Requirement >> Would you reproduce exactly the lines below from the one holding "- destruct raw; simpl;" through the one holding "items) ([], 0%N))).", inclusive, and no others?

Task data >>
>>>

(** X6.  When every push asks for merging and no instance object is pushed
    twice, the accumulated sequence never holds two instances that could
    merge: one entry per object name, container and selector. *)
Theorem run_targets_distinct (h : Heap) (calls : list Call) :
  allMerging calls = true ->
  NoDup (pushed calls) ->
  let s := run (h, newBuilder) calls in
  distinctTargets s.1 (builderInstances s.1 s.2).
Proof.
  intros Hm Hnd s. apply run_distinct; [done..| |].
  - intros i _ Hin. by apply elem_of_nil in Hin.
  - intros j k x y _ Hx. done.
Qed.

Lemma run_targets_distinct_witness :
  let s := run (twoInstances ∅ ∅, newBuilder)
               [PushContainer 9; PushInstance 0 true; PushInstance 1 true] in
  distinctTargets s.1 (builderInstances s.1 s.2).
Proof.
  apply (run_targets_distinct (twoInstances ∅ ∅)
           [PushContainer 9; PushInstance 0 true; PushInstance 1 true]).
  - reflexivity.
  - vm_compute. apply NoDup_cons_2; [|apply NoDup_singleton].
    intros ?%list_elem_of_singleton. discriminate.
Defined.

(** ** The cursor and the validity of [containerIdx] *)

Lemma arrayGet_of_nat (array : list loc) (n : nat) :
  arrayGet array (Some (Z.of_nat n)) = array !! n.
Proof.
  unfold arrayGet. rewrite (proj2 (Z.leb_le _ _)) by lia. by rewrite Nat2Z.id.
Qed.

Lemma pushInstance_containers h b i m :
  builderContainers (pushInstance h b i m).1 (pushInstance h b i m).2
  = builderContainers h b.
Proof.
  destruct (pushInstance_frame h b i m) as (_ & Hk & _ & Hcs & _).
  unfold builderContainers. by rewrite Hk, Hcs.
Qed.

Lemma call_cursorAtLast s c :
  cursorAtLast s.1 s.2 -> cursorAtLast (call s c).1 (call s c).2.
Proof.
  destruct s as [h b], c as [i m|k|]; cbn; intros Hinv idx Hidx.
  - destruct (pushInstance_frame h b i m) as (Hc & _).
    rewrite pushInstance_containers. apply Hinv. by rewrite <- Hc.
  - destruct (pushContainer_view h b k) as (Hv & Hc & _).
    rewrite Hc in Hidx. split; [|congruence].
    rewrite Hv. by destruct (builderContainers h b).
  - done.
Qed.

Lemma run_cursorAtLast calls s :
  cursorAtLast s.1 s.2 -> cursorAtLast (run s calls).1 (run s calls).2.
Proof.
  revert s. induction calls as [|c calls IH]; intros s Hinv; [done|].
  cbn [run foldl]. fold (run (call s c) calls). by apply IH, call_cursorAtLast.
Qed.

(** X7.  On a builder that started new, the cursor, when set, is the index of
    the container pushed last: a valid index, at which the container
    sequence holds its last element.  The containers pushed before are
    never the cursor again, also after [popContainer]. *)
Theorem run_cursor_at_last (h : Heap) (calls : list Call) (idx : Z) :
  let s := run (h, newBuilder) calls in
  Builder.containerIdx s.2 = Some idx ->
  exists before c,
    builderContainers s.1 s.2 = before ++ [c] /\
    idx = Z.of_nat (length before) /\
    arrayGet (builderContainers s.1 s.2) (Some idx) = Some c.
Proof.
  intros s Hidx.
  destruct (run_cursorAtLast calls (h, newBuilder) ltac:(done) idx Hidx)
    as [Hne Hlen].
  fold s in Hne, Hlen.
  destruct (builderContainers s.1 s.2) as [|c cs _] using rev_ind; [done|].
  rewrite length_app in Hlen. cbn in Hlen.
  assert (idx = Z.of_nat (length cs)) as -> by lia.
  exists cs, c. split; [done|]. split; [done|].
  rewrite arrayGet_of_nat. by rewrite lookup_app_r, Nat.sub_diag.
Qed.
Lemma count_occ_absent (l : list str) (x : str) :
  ~ In x l -> count_occ str_eq_dec l x = 0%nat.
Proof. apply count_occ_not_In. Qed.

(** C7, as the code has it: when none of the configured values that become
    tokens of argv is the text [-tune], an empty tune puts no [-tune] into
    argv, and a tune that is set puts exactly one there, with the tune right
    behind it. *)
Theorem tune_flag_exactly_once (o : Fftranscode) :
  ~ In (py "-tune") (argv_values o) ->
  exists argv,
    res (gen_transcode_args o) = Ret argv
    /\ (tune o = py "" -> ~ In (py "-tune") argv)
    /\ (tune o <> py "" ->
        count_occ str_eq_dec argv (py "-tune") = 1%nat
        /\ exists pre post,
             argv = pre ++ py "-tune" :: tune o :: post
             /\ ~ In (py "-tune") pre /\ ~ In (py "-tune") post).
Proof.
  unfold argv_values. intros Hv.
  assert (Ht : tune o <> py "-tune") by (intros E; apply Hv; left; exact E).
  assert (H : ~ In (py "-tune") (configured_tokens o))
    by (intros Hin; apply Hv; right; exact Hin).
  rewrite gen_transcode_args_run. cbn [res].
  eexists. split; [reflexivity | ].
  pose proof (base_args_no_flag o H) as Hbase.
  pose proof (tail_args_no_flag o H) as Htail.
  assert (Hnice : ~ In (py "-tune") (if niced o then [py "nice"] else [])).
  { destruct (niced o); [ | tauto].
    intros [Hin | []]. vm_compute in Hin. discriminate. }
  assert (Hpre : ~ In (py "-tune")
                   ((if niced o then [py "nice"] else []) ++ base_args o))
    by (rewrite in_app_iff; tauto).
  unfold argv_front, tune_args. split.
  - intros Hemp. apply str_eqb_eq in Hemp. rewrite Hemp.
    rewrite <- !app_assoc. cbn [app].
    rewrite in_app_iff, in_app_iff. tauto.
  - intros Hset. apply str_eqb_neq in Hset. rewrite Hset.
    assert (E : ((if niced o then [py "nice"] else []) ++
                 base_args o ++ [py "-tune"; tune o] ++
                 (if str_eqb (extra o) (py "") then [] else split (extra o)) ++
                 (if interactive o then [] else [py "-nostdin"])) ++
                [resolved_output o]
                = ((if niced o then [py "nice"] else []) ++ base_args o)
                  ++ py "-tune" :: tune o
                  :: ((if str_eqb (extra o) (py "") then []
                       else split (extra o))
                      ++ (if interactive o then [] else [py "-nostdin"])
                      ++ [resolved_output o]))
      by (rewrite <- !app_assoc; reflexivity).
    rewrite E. split.
    + rewrite count_occ_app, (count_occ_absent _ _ Hpre).
      rewrite count_occ_cons_eq by reflexivity.
      rewrite count_occ_cons_neq by exact Ht.
      rewrite (count_occ_absent _ _ Htail). reflexivity.
    + eexists. eexists. split; [reflexivity | ]. split; assumption.
Qed.
(** What a successful parse tells about the reference. *)
Lemma parseRef_some (s : string) (r : Ref) :
  parseRef s = Some r ->
  firstDotSplit s (module r) (port r) /\ module r <> "" /\ port r <> "".
Proof.
  intros H. destruct (occurs dot s) eqn:E.
  - destruct (occurs_split _ _ E) as (h & t & -> & Hh).
    rewrite (parseRef_split _ _ Hh) in H.
    destruct (h =? "")%string eqn:E1; [discriminate|].
    destruct (t =? "")%string eqn:E2; [discriminate|].
    injection H as <-. simpl. repeat split; trivial.
    + intros ->. discriminate.
    + intros ->. discriminate.
  - rewrite (parseRef_absent _ E) in H. discriminate.
Qed.

(** C1: [parseRef] returns no result exactly when the reference contains no
    ['.'], or the text before its first ['.'] is empty, or the text after its
    first ['.'] is empty; when it succeeds, the module alias is the text
    before the first ['.'] and the port is all the text after it. *)
Theorem parseRef_fails_iff (s : string) :
  (parseRef s = None <->
     occurs dot s = false
     \/ exists h t, firstDotSplit s h t /\ (h = "" \/ t = ""))
  /\ match parseRef s with
     | Some r => firstDotSplit s (module r) (port r)
     | None => True
     end.
Proof.
  split; [split|].
  - intros Hnone. destruct (occurs dot s) eqn:E; [right | now left].
    destruct (occurs_split _ _ E) as (h & t & -> & Hh).
    exists h, t. split; [now split|].
    rewrite (parseRef_split _ _ Hh) in Hnone.
    destruct (h =? "")%string eqn:E1; [left; now apply String.eqb_eq|].
    destruct (t =? "")%string eqn:E2; [right; now apply String.eqb_eq|].
    discriminate.
  - intros [Habs | (h & t & (-> & Hh) & Hempty)].
    + now apply parseRef_absent.
    + rewrite (parseRef_split _ _ Hh).
      destruct Hempty as [-> | ->]; [reflexivity|].
      now rewrite orb_true_r.
  - destruct (parseRef s) as [r|] eqn:E; [|exact I].
    now apply parseRef_some.
Qed.




End ParseRef.

(** ** Normalizing a wiring value and building its edges *)

Section WiringToEdges.

Lemma keep_isObject (entry : JSON) :
  truthy entry && (typeof entry =? "object")%string = isObject entry.
Proof. destruct entry; simpl; try reflexivity; apply andb_false_r. Qed.

Lemma normalizeWiring_array (items : list JSON) :
  normalizeWiring (JArray items) = inr (filter isObject items).
Proof.
  simpl. f_equal. apply filter_ext. exact keep_isObject.
Qed.

(** C10: [normalizeWiring] throws ["Wiring must be a JSON array."] exactly
    when its argument is not an array; for an array it returns, without
    error and in the original order, exactly the entries that are non-null
    objects, each as it was. *)
Theorem normalizeWiring_spec (raw : JSON) :
  (normalizeWiring raw = inl "Wiring must be a JSON array." <-> isArray raw = false)
  /\ match raw with
     | JArray items => normalizeWiring raw = inr (filter isObject items)
     | _ => normalizeWiring raw = inl "Wiring must be a JSON array."
     end.
Proof.
  split.
  - destruct raw; simpl; split; intros H; try reflexivity; discriminate.
  - destruct raw; try reflexivity. apply normalizeWiring_array.
Qed.

Example normalizeWiring_mixed :
  normalizeWiring
    (JArray [JNull; JObject [("from", JString "a.x")]; JString "a.x"; JNumber 1%float;
             JArray []; JBool true])
  = inr [JObject [("from", JString "a.x")]; JArray []].
Proof. reflexivity. Qed.

(** The outer loop of [wiringToEdges] over the normalized entries. *)
Lemma wiringToEdges_array (items : list JSON) :
  wiringToEdges (JArray items)
  = inr (fst (fold_left pushEntry (filter isObject items) ([], 0%N))).
Proof.
  unfold wiringToEdges. now rewrite normalizeWiring_array.
Qed.

Example wiringToEdges_chain :
  wiringToEdges
    (JArray [entryOf "eye.visual_stream" [JString "lgn.retina"];
             JObject [("from", JString "lgn.thalamus"); ("targets", JString "sc.vision")]])
  = inr [wiredEdge 1 "eye.visual_stream" "lgn.retina"
           (mkRef "eye" "visual_stream") (mkRef "lgn" "retina");
         wiredEdge 2 "lgn.thalamus" "sc.vision"
           (mkRef "lgn" "thalamus") (mkRef "sc" "vision")]
  /\ id (wiredEdge 2 "lgn.thalamus" "sc.vision" (mkRef "lgn" "thalamus") (mkRef "sc" "vision"))
     = "w-2-lgn.thalamus->sc.vision".
Proof. split; reflexivity. Qed.

Lemma pushEntry_malformed_source (acc : EdgeAcc) (entry : JSON) :
  parseRef (srcRefOf entry) = None -> pushEntry acc entry = acc.
Proof. intros H. unfold pushEntry. now rewrite H. Qed.

Lemma pushDst_malformed (srcRef : string) (src : Ref) (acc : EdgeAcc) (d : string) :
  parseRef d = None -> pushDst srcRef src acc (JString d) = acc.
Proof. intros H. simpl. now rewrite H. Qed.

Lemma pushEntry_entryOf (acc : EdgeAcc) (s : string) (dsts : list JSON) :
  pushEntry acc (entryOf s dsts)
  = match parseRef s with
    | None => acc
    | Some src => fold_left (pushDst s src) dsts acc
    end.
Proof. reflexivity. Qed.

Lemma flowDst_edges (srcRef : string) (src : Ref) (st : FlowAcc) (dstRef : JSON) :
  snd (flowDst srcRef src st dstRef) = pushDst srcRef src (snd st) dstRef.
Proof.
  destruct dstRef; try reflexivity. simpl.
  now destruct (parseRef s).
Qed.

Lemma fold_flowDst_edges (srcRef : string) (src : Ref) (dsts : list JSON) (st : FlowAcc) :
  snd (fold_left (flowDst srcRef src) dsts st)
  = fold_left (pushDst srcRef src) dsts (snd st).
Proof.
  revert st. induction dsts as [|d dsts IH]; intros st; simpl; [reflexivity|].
  now rewrite IH, flowDst_edges.
Qed.

Lemma fold_flowEntry_edges (wiring : list JSON) (st : FlowAcc) :
  snd (fold_left flowEntry wiring st) = fold_left pushEntry wiring (snd st).
Proof.
  revert st. induction wiring as [|e wiring IH]; intros st; simpl; [reflexivity|].
  rewrite IH. f_equal. unfold flowEntry, pushEntry.
  destruct (parseRef (srcRefOf e)); [|reflexivity].
  now rewrite fold_flowDst_edges.
Qed.

(** The two builders make the same edges of a normalized wiring. *)
Lemma wiringToFlow_edges (items : list JSON) (baseModules : list string)
    (portsByAlias : list (string * Ports.t)) (hiddenModules : StrSet)
    (prevNodes : list FlowNode.t) :
  wiringToEdges (JArray items)
  = inr (edges (wiringToFlow (filter isObject items) baseModules portsByAlias
                  hiddenModules prevNodes)).
Proof.
  rewrite wiringToEdges_array. unfold wiringToFlow. cbn [edges].
  now rewrite fold_flowEntry_edges.
Qed.

Lemma flowEntry_malformed_source (st : FlowAcc) (entry : JSON) :
  parseRef (srcRefOf entry) = None -> flowEntry st entry = st.
Proof. intros H. unfold flowEntry. now rewrite H. Qed.

(** C6, as the specification words it, fails: an entry whose source does not
    parse, and a destination that does not parse, are passed over without
    any error, by [wiringToEdges] and by [wiringToFlow] alike. *)
Lemma wiringToEdges_drops_malformed :
  parseRef "eye" = None
  /\ wiringToEdges (JArray [entryOf "eye" [JString "lgn.retina"]]) = inr []
  /\ wiringToEdges (JArray [entryOf "eye.visual_stream" [JString "lgn"]]) = inr []
  /\ edges (wiringToFlow [entryOf "eye" [JString "lgn.retina"]] [] [] [] []) = []
  /\ edges (wiringToFlow [entryOf "eye.visual_stream" [JString "lgn"]] [] [] [] []) = [].
Proof. repeat split. Qed.

(** C6, amended: building the edge set reports no malformed reference.  For
    every array [wiringToEdges] returns edges without error; an entry whose
    source reference does not parse is passed over, the result being the one
    built without that entry; a destination reference that does not parse is
    passed over, the result being the one built without that destination;
    and [wiringToFlow], which cannot fail, passes over an entry whose source
    reference does not parse in the same way. *)
Theorem wiringToEdges_skips_malformed :
  (forall items, exists edges, wiringToEdges (JArray items) = inr edges)
  /\ (forall pre entry post,
        parseRef (srcRefOf entry) = None ->
        wiringToEdges (JArray (pre ++ entry :: post))
        = wiringToEdges (JArray (pre ++ post)))
  /\ (forall pre s dsts d dsts' post,
        parseRef d = None ->
        wiringToEdges (JArray (pre ++ entryOf s (dsts ++ JString d :: dsts') :: post))
        = wiringToEdges (JArray (pre ++ entryOf s (dsts ++ dsts') :: post)))
  /\ (forall pre entry post baseModules portsByAlias hiddenModules prevNodes,
        parseRef (srcRefOf entry) = None ->
        wiringToFlow (pre ++ entry :: post) baseModules portsByAlias hiddenModules prevNodes
        = wiringToFlow (pre ++ post) baseModules portsByAlias hiddenModules prevNodes).
Proof.
  repeat split.
  - intros items. rewrite wiringToEdges_array. eauto.
  - intros pre entry post H. rewrite !wiringToEdges_array, !filter_app. simpl.
    destruct (isObject entry); [|reflexivity].
    rewrite !fold_left_app. simpl. now rewrite (pushEntry_malformed_source _ _ H).
  - intros pre s dsts d dsts' post H.
    rewrite !wiringToEdges_array, !filter_app. simpl.
    rewrite !fold_left_app. simpl. rewrite !pushEntry_entryOf.
    destruct (parseRef s) as [src|]; [|reflexivity].
    rewrite !fold_left_app. cbn [fold_left].
    now rewrite (pushDst_malformed _ _ _ _ H).
  - intros pre entry post baseModules portsByAlias hiddenModules prevNodes H.
    unfold wiringToFlow. rewrite !fold_left_app. cbn [fold_left].
    now rewrite (flowEntry_malformed_source _ _ H).
Qed.

Lemma wiringToEdges_skips_malformed_witness :
  parseRef (srcRefOf (entryOf "eye" [JString "lgn.retina"])) = None
  /\ wiringToEdges
       (JArray ([entryOf "a.x" [JString "b.y"]] ++ entryOf "eye" [JString "lgn.retina"] :: []))
     = wiringToEdges (JArray ([entryOf "a.x" [JString "b.y"]] ++ [])).
Proof.
  split; [reflexivity|].
  apply (proj1 (proj2 wiringToEdges_skips_malformed)). reflexivity.
Defined.

End WiringToEdges.

(** ** Sorting *)

Section ArraySortFacts.

Variable A : Type.
Variable cmp : A -> A -> comparison.

Lemma insertSorted_perm (x : A) (l : list A) :
  Permutation (insertSorted cmp x l) (x :: l).
Proof.
  induction l as [|y l IH]; simpl; [reflexivity|].
  destruct (cmp x y); try reflexivity.
  rewrite IH. apply perm_swap.
Qed.

Lemma arraySort_perm (l : list A) : Permutation (arraySort cmp l) l.
Proof.
  induction l as [|x l IH]; simpl; [reflexivity|].
  rewrite insertSorted_perm. now constructor.
Qed.

Lemma insertSorted_head (x : A) (l : list A) :
  HdRel (notAfter cmp) x l -> insertSorted cmp x l = x :: l.
Proof.
  intros H. destruct l as [|y l]; [reflexivity|].
  apply HdRel_inv in H. unfold notAfter in H. simpl.
  destruct (cmp x y); congruence.
Qed.

(** A list in order is left as it is. *)
Lemma arraySort_fixed (l : list A) :
  Sorted (notAfter cmp) l -> arraySort cmp l = l.
Proof.
  induction 1 as [|x l Hs IH Hd]; simpl; [reflexivity|].
  rewrite IH. now apply insertSorted_head.
Qed.

Hypothesis cmp_asym : asymmetric cmp.

Lemma insertSorted_hdrel (a x : A) (l : list A) :
  HdRel (notAfter cmp) a l -> notAfter cmp a x ->
  HdRel (notAfter cmp) a (insertSorted cmp x l).
Proof.
  intros Hd Hx. destruct l as [|y l]; simpl; [now constructor|].
  apply HdRel_inv in Hd. destruct (cmp x y); now constructor.
Qed.

Lemma insertSorted_sorted (x : A) (l : list A) :
  Sorted (notAfter cmp) l -> Sorted (notAfter cmp) (insertSorted cmp x l).
Proof.
  induction 1 as [|y l Hs IH Hd]; simpl; [repeat constructor|].
  destruct (cmp x y) eqn:E.
  - repeat constructor; trivial. unfold notAfter. congruence.
  - repeat constructor; trivial. unfold notAfter. congruence.
  - constructor; [exact IH|].
    apply insertSorted_hdrel; [exact Hd|]. now apply cmp_asym.
Qed.

Lemma arraySort_sorted (l : list A) : Sorted (notAfter cmp) (arraySort cmp l).
Proof.
  induction l as [|x l IH]; simpl; [constructor|].
  now apply insertSorted_sorted.
Qed.

End ArraySortFacts.

Module CodeUnitOrder.
Import JsString.

Lemma compare_antisym (a b : string) : compare b a = CompOpp (compare a b).
Proof.
  revert b. induction a as [|x a IH]; intros [|y b]; simpl; try reflexivity.
  rewrite (N.compare_antisym (N_of_ascii x) (N_of_ascii y)).
  destruct (N_of_ascii x ?= N_of_ascii y)%N; simpl; trivial.
Qed.

Lemma compare_asymmetric : asymmetric compare.
Proof.
  intros a b H. rewrite compare_antisym, H. discriminate.
Qed.

Lemma compare_eq (a b : string) : compare a b = Eq -> a = b.
Proof.
  revert b. induction a as [|x a IH]; intros [|y b]; simpl; try discriminate;
    [reflexivity|].
  destruct (N_of_ascii x ?= N_of_ascii y)%N eqn:E; try discriminate.
  intros H. apply N.compare_eq in E.
  f_equal; [|now apply IH].
  rewrite <- (ascii_N_embedding x), <- (ascii_N_embedding y). now rewrite E.
Qed.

<<<

Written reply >>
  - destruct raw; simpl; split; intros H; try reflexivity; discriminate.
  - destruct raw; try reflexivity. apply normalizeWiring_array.
Qed.

Example normalizeWiring_mixed :
  normalizeWiring
    (JArray [JNull; JObject [("from", JString "a.x")]; JString "a.x"; JNumber 1%float;
             JArray []; JBool true])
  = inr [JObject [("from", JString "a.x")]; JArray []].
Proof. reflexivity. Qed.

(** The outer loop of [wiringToEdges] over the normalized entries. *)
Lemma wiringToEdges_array (items : list JSON) :
  wiringToEdges (JArray items)
  = inr (fst (fold_left pushEntry (filter isObject items) ([], 0%N))).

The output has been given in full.